(** The one-row source [s] of the MERGE, as values. *)
Record MergeSource := {
  src_MERCHANT_DESCRIPTION : string;
  src_STATUS : string;
  src_NOTES : string;
  src_REVIEWER : string;
  src_RISK_SCORE : Z;
  src_WEEK_START_DATE : Date
}.

(** [ON t.MERCHANT_DESCRIPTION = s.MERCHANT_DESCRIPTION
       AND t.WEEK_START_DATE = s.WEEK_START_DATE] *)
Definition merge_on (s : MergeSource) (t : ReviewRow) : bool :=
  String.eqb (t_MERCHANT_DESCRIPTION t) (src_MERCHANT_DESCRIPTION s)
  && (t_WEEK_START_DATE t =? src_WEEK_START_DATE s).

(** [WHEN MATCHED THEN UPDATE SET t.STATUS = s.STATUS, t.NOTES = s.NOTES,
     t.REVIEWER = s.REVIEWER, t.REVIEW_DATE = CURRENT_TIMESTAMP()] *)
Definition when_matched (now : Timestamp) (s : MergeSource) (t : ReviewRow)
  : ReviewRow :=
  {| t_MERCHANT_DESCRIPTION := t_MERCHANT_DESCRIPTION t;
     t_WEEK_START_DATE := t_WEEK_START_DATE t;
     t_STATUS := src_STATUS s;
     t_NOTES := src_NOTES s;
     t_REVIEWER := src_REVIEWER s;
     t_RISK_SCORE := t_RISK_SCORE t;
     t_REVIEW_DATE := Some now |}.

(** [WHEN NOT MATCHED THEN INSERT (MERCHANT_DESCRIPTION, STATUS, NOTES,
     REVIEWER, RISK_SCORE, WEEK_START_DATE) VALUES (...)]: [REVIEW_DATE] is
    not in the column list and takes the column's default. *)
Definition when_not_matched (dflt : ColumnDefault) (now : Timestamp)
           (s : MergeSource) : ReviewRow :=
  {| t_MERCHANT_DESCRIPTION := src_MERCHANT_DESCRIPTION s;
     t_WEEK_START_DATE := src_WEEK_START_DATE s;
     t_STATUS := src_STATUS s;
     t_NOTES := src_NOTES s;
     t_REVIEWER := src_REVIEWER s;
     t_RISK_SCORE := src_RISK_SCORE s;
     t_REVIEW_DATE := default_value dflt now |}.

(** What the MERGE does to one row of the target. *)
Definition update_matched (now : Timestamp) (s : MergeSource) (t : ReviewRow)
  : ReviewRow :=
  if merge_on s t then when_matched now s t else t.

Definition MERGE (dflt : ColumnDefault) (now : Timestamp) (s : MergeSource)
           (tbl : Reviews) : Reviews :=
  if existsb (merge_on s) tbl
  then map (update_matched now s) tbl
  else tbl ++ [when_not_matched dflt now s].

(** What the handler does besides changing the table. *)
Inductive Effect :=
| st_error (msg : string)
| st_success (msg : string)
| con_execute (sql : string)
| con_commit
| cache_data_clear
| st_rerun.

Section ReviewForm.
(** Python's [str()] of the RISK_SCORE and WEEK_START_DATE cells. *)
Variable str_score : Z -> string.
Variable str_date : Date -> string.

Local Open Scope string_scope.

Definition nl : string := String (ascii_of_nat 10) EmptyString.
Definition q : string := String quote EmptyString.

(** The f-string of lines 135-149, leading indentation left out.
    [user] is [current_user], already escaped. *)
Definition merge_sql (merchant_details : QueueRow) (status : StatusChoice)
           (notes user : string) : string :=
  nl ++ "MERGE INTO ANALYTICS_TEAM.TEAM_ANALYTICS_BI.MERCHANT_REVIEW_STATUS t"
     ++ nl ++ "USING (" ++ nl ++ "SELECT " ++ nl
     ++ q ++ replace_quote (MERCHANT_DESCRIPTION merchant_details) ++ q
     ++ (" AS MERCHANT_DESCRIPTION," ++ nl)
     ++ q ++ status_text status ++ q
     ++ (" AS STATUS," ++ nl)
     ++ q ++ replace_quote notes ++ q
     ++ (" AS NOTES," ++ nl)
     ++ q ++ user ++ q
     ++ (" AS REVIEWER," ++ nl)
     ++ str_score (RISK_SCORE merchant_details)
     ++ (" AS RISK_SCORE," ++ nl)
     ++ q ++ str_date (WEEK_START_DATE merchant_details) ++ q
     ++ (" AS WEEK_START_DATE" ++ nl ++ ") s" ++ nl
     ++ "ON t.MERCHANT_DESCRIPTION = s.MERCHANT_DESCRIPTION AND t.WEEK_START_DATE = s.WEEK_START_DATE"
     ++ nl
     ++ "WHEN MATCHED THEN UPDATE SET t.STATUS = s.STATUS, t.NOTES = s.NOTES, t.REVIEWER = s.REVIEWER, t.REVIEW_DATE = CURRENT_TIMESTAMP()"
     ++ nl
     ++ "WHEN NOT MATCHED THEN INSERT (MERCHANT_DESCRIPTION, STATUS, NOTES, REVIEWER, RISK_SCORE, WEEK_START_DATE) VALUES (s.MERCHANT_DESCRIPTION, s.STATUS, s.NOTES, s.REVIEWER, s.RISK_SCORE, s.WEEK_START_DATE);"
     ++ nl).

(** The values the statement's source row carries. *)
Definition merge_source (merchant_details : QueueRow)
           (status : StatusChoice) (notes user : string) : MergeSource :=
  {| src_MERCHANT_DESCRIPTION := MERCHANT_DESCRIPTION merchant_details;
     src_STATUS := status_text status;
     src_NOTES := notes;
     src_REVIEWER := user;
     src_RISK_SCORE := RISK_SCORE merchant_details;
     src_WEEK_START_DATE := WEEK_START_DATE merchant_details |}.

(** The body of [if submitted:] (lines 129-156) on the values of the
    form, as it runs when the statement reaches the table as it was
    written; [review_form_submit] below takes the statement through
    [text()] and the engine's reading of its literals first.  [user] is
    the result of [SELECT CURRENT_USER()]; [status] is [None] while the
    select box shows its placeholder. *)
Definition submit_review (dflt : ColumnDefault) (now : Timestamp)
           (user : string) (merchant_details : QueueRow)
           (status : option StatusChoice) (notes : string)
           (tbl : Reviews) : Reviews * list Effect :=
  match status with
  | None => (tbl, [st_error "Please select a status."])
  | Some st =>
      (MERGE dflt now (merge_source merchant_details st notes user) tbl,
       [con_execute (merge_sql merchant_details st notes (current_user user));
        con_commit;
        st_success ("Status for '" ++ MERCHANT_DESCRIPTION merchant_details
                    ++ "' updated to '" ++ status_text st ++ "'!");
        cache_data_clear;
        st_rerun])
  end.
End ReviewForm.

(** The composite key of [MERCHANT_REVIEW_STATUS]. *)
Definition has_key (m : string) (w : Date) (t : ReviewRow) : bool :=
  String.eqb (t_MERCHANT_DESCRIPTION t) m && (t_WEEK_START_DATE t =? w).



(** One press of "Submit Review". *)
Record Submission := {
  sub_now : Timestamp;
  sub_user : string;
  sub_details : QueueRow;
  sub_status : option StatusChoice;
  sub_notes : string
}.

Fixpoint quote_free (s : string) : bool :=
  match s with
  | EmptyString => true
  | String c s' => negb (is_quote c) && quote_free s'
  end.

Definition starts_with_quote (s : string) : bool :=
  match s with
  | EmptyString => false
  | String c _ => is_quote c
  end.

Definition contains (sub s : string) : Prop :=
  exists a b, s = (a ++ sub ++ b)%string.

(** The entry of the scenario of the specification: Acme Co, score 91,
    week of 2024-01-01 (day 19723). *)
Definition acme_entry : QueueRow :=
  {| MERCHANT_DESCRIPTION := "Acme Co";
     RISK_SCORE := 91;
     REASON_CODES := "velocity";
     WEEK_START_DATE := 19723 |}.

Definition acme_risk : RiskRow :=
  {| s_MERCHANT_DESCRIPTION := "Acme Co";
     s_RISK_SCORE := 91;
     s_REASON_CODES := "velocity";
     s_WEEK_START_DATE := 19723;
     s_HIGH_RISK_MERCHANT := FlagBool true |}.

Definition acme_review (status : string) (score : Z)
           (review_date : option Timestamp) : ReviewRow :=
  {| t_MERCHANT_DESCRIPTION := "Acme Co";
     t_WEEK_START_DATE := 19723;
     t_STATUS := status;
     t_NOTES := "first look";
     t_REVIEWER := "ANALYST";
     t_RISK_SCORE := score;
     t_REVIEW_DATE := review_date |}.

Definition globex_risk : RiskRow :=
  {| s_MERCHANT_DESCRIPTION := "Globex";
     s_RISK_SCORE := 95;
     s_REASON_CODES := "chargebacks";
     s_WEEK_START_DATE := 19723;
     s_HIGH_RISK_MERCHANT := FlagText "TRUE" |}.


(** Day 20000 at 01:00; 90 days earlier at midnight is 1720224000. *)
Definition day_20000 : Timestamp := 1728003600.

Definition first_submission : Submission :=
  {| sub_now := 1704103200;
     sub_user := "ANALYST";
     sub_details := acme_entry;
     sub_status := Some Pending;
     sub_notes := "asked for documents" |}.


Definition str_91 (_ : Z) : string := "91".
Definition str_2024_01_01 (_ : Date) : string := "2024-01-01".

(** ** The statement on its way to the table

    Text is taken as ASCII. *)

Definition backslash : ascii := ascii_of_nat 92.
Definition colon : ascii := ":"%char.
Definition is_backslash (c : ascii) : bool := Ascii.eqb c backslash.
Definition is_colon (c : ascii) : bool := Ascii.eqb c colon.

(** A word character: a letter, a digit or the underscore. *)
Definition is_word (c : ascii) : bool :=
  let n := nat_of_ascii c in
  (Nat.leb 48 n && Nat.leb n 57) || (Nat.leb 65 n && Nat.leb n 90)
  || (Nat.leb 97 n && Nat.leb n 122) || Nat.eqb n 95.

(** [sqlalchemy.text()] (line 135) takes a colon followed by a name for a
    bind parameter, unless the colon comes after a colon, a word
    character or a backslash, or the name is followed by a colon.  A
    name of two or more characters always matches: the pattern gives up
    its last character to get past a following colon. *)
Definition bind_blocked (prev : option ascii) : bool :=
  match prev with
  | None => false
  | Some p => is_colon p || is_word p || is_backslash p
  end.

Definition bind_name_follows (rest : string) : bool :=
  match rest with
  | EmptyString => false
  | String w1 rest1 =>
      is_word w1
      && match rest1 with
         | EmptyString => true
         | String c2 _ => is_word c2 || negb (is_colon c2)
         end
  end.

Fixpoint bind_param_from (prev : option ascii) (s : string) : bool :=
  match s with
  | EmptyString => false
  | String c rest =>
      (is_colon c && negb (bind_blocked prev) && bind_name_follows rest)
      || bind_param_from (Some c) rest
  end.

Definition text_bind_params (sql : string) : bool := bind_param_from None sql.


Fixpoint colon_free (s : string) : bool :=
  match s with
  | EmptyString => true
  | String c s' => negb (is_colon c) && colon_free s'
  end.

(** The statement as Snowflake reads it: text outside literals, and
    literals.  Inside a literal two quotes stand for one and a backslash
    starts an escape sequence that takes the next character with it, a
    quote included.  What an escape sequence decodes to is the engine's:
    a literal that holds one keeps its text as written and is marked. *)
Inductive Token :=
| Outside (text : string)
| Literal (value : string) (escapes : bool).

Definition Token_eq_dec (a b : Token) : {a = b} + {a <> b}.
Proof. decide equality; (apply string_dec || apply bool_dec). Defined.

Fixpoint snowflake_tokens_from (inside : bool) (acc : string) (esc : bool)
         (s : string) : option (list Token) :=
  match s with
  | EmptyString => if inside then None else Some [Outside acc]
  | String c rest =>
      if inside then
        if is_quote c then
          match rest with
          | String c' rest' =>
              if is_quote c'
              then snowflake_tokens_from
                     true (acc ++ String quote EmptyString)%string esc rest'
              else option_map (cons (Literal acc esc))
                              (snowflake_tokens_from false EmptyString false rest)
          | EmptyString => Some [Literal acc esc; Outside EmptyString]
          end
        else if is_backslash c then
          match rest with
          | String c' rest' =>
              snowflake_tokens_from
                true (acc ++ String c (String c' EmptyString))%string true rest'
          | EmptyString => None
          end
        else snowflake_tokens_from
               true (acc ++ String c EmptyString)%string esc rest
      else
        if is_quote c
        then option_map (cons (Outside acc))
                        (snowflake_tokens_from true EmptyString false rest)
        else snowflake_tokens_from
               false (acc ++ String c EmptyString)%string false rest
  end.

• _Exercise instructions_: In the entries above, find the line with "(** The f-string" and the line with "written; [review_form_submit] below", then restate word for word both of them and every line between, with nothing more.

• _Solved problem_:
(** The f-string of lines 135-149, leading indentation left out.
    [user] is [current_user], already escaped. *)
Definition merge_sql (merchant_details : QueueRow) (status : StatusChoice)
           (notes user : string) : string :=
  nl ++ "MERGE INTO ANALYTICS_TEAM.TEAM_ANALYTICS_BI.MERCHANT_REVIEW_STATUS t"
     ++ nl ++ "USING (" ++ nl ++ "SELECT " ++ nl
     ++ q ++ replace_quote (MERCHANT_DESCRIPTION merchant_details) ++ q
     ++ (" AS MERCHANT_DESCRIPTION," ++ nl)
     ++ q ++ status_text status ++ q
     ++ (" AS STATUS," ++ nl)
     ++ q ++ replace_quote notes ++ q
     ++ (" AS NOTES," ++ nl)
     ++ q ++ user ++ q
     ++ (" AS REVIEWER," ++ nl)
     ++ str_score (RISK_SCORE merchant_details)
     ++ (" AS RISK_SCORE," ++ nl)
     ++ q ++ str_date (WEEK_START_DATE merchant_details) ++ q
     ++ (" AS WEEK_START_DATE" ++ nl ++ ") s" ++ nl
     ++ "ON t.MERCHANT_DESCRIPTION = s.MERCHANT_DESCRIPTION AND t.WEEK_START_DATE = s.WEEK_START_DATE"
     ++ nl
     ++ "WHEN MATCHED THEN UPDATE SET t.STATUS = s.STATUS, t.NOTES = s.NOTES, t.REVIEWER = s.REVIEWER, t.REVIEW_DATE = CURRENT_TIMESTAMP()"
     ++ nl
     ++ "WHEN NOT MATCHED THEN INSERT (MERCHANT_DESCRIPTION, STATUS, NOTES, REVIEWER, RISK_SCORE, WEEK_START_DATE) VALUES (s.MERCHANT_DESCRIPTION, s.STATUS, s.NOTES, s.REVIEWER, s.RISK_SCORE, s.WEEK_START_DATE);"
     ++ nl).

(** The values the statement's source row carries. *)
Definition merge_source (merchant_details : QueueRow)
           (status : StatusChoice) (notes user : string) : MergeSource :=
  {| src_MERCHANT_DESCRIPTION := MERCHANT_DESCRIPTION merchant_details;
     src_STATUS := status_text status;
     src_NOTES := notes;
     src_REVIEWER := user;
     src_RISK_SCORE := RISK_SCORE merchant_details;
     src_WEEK_START_DATE := WEEK_START_DATE merchant_details |}.

(** The body of [if submitted:] (lines 129-156) on the values of the
    form, as it runs when the statement reaches the table as it was
    written; [review_form_submit] below takes the statement through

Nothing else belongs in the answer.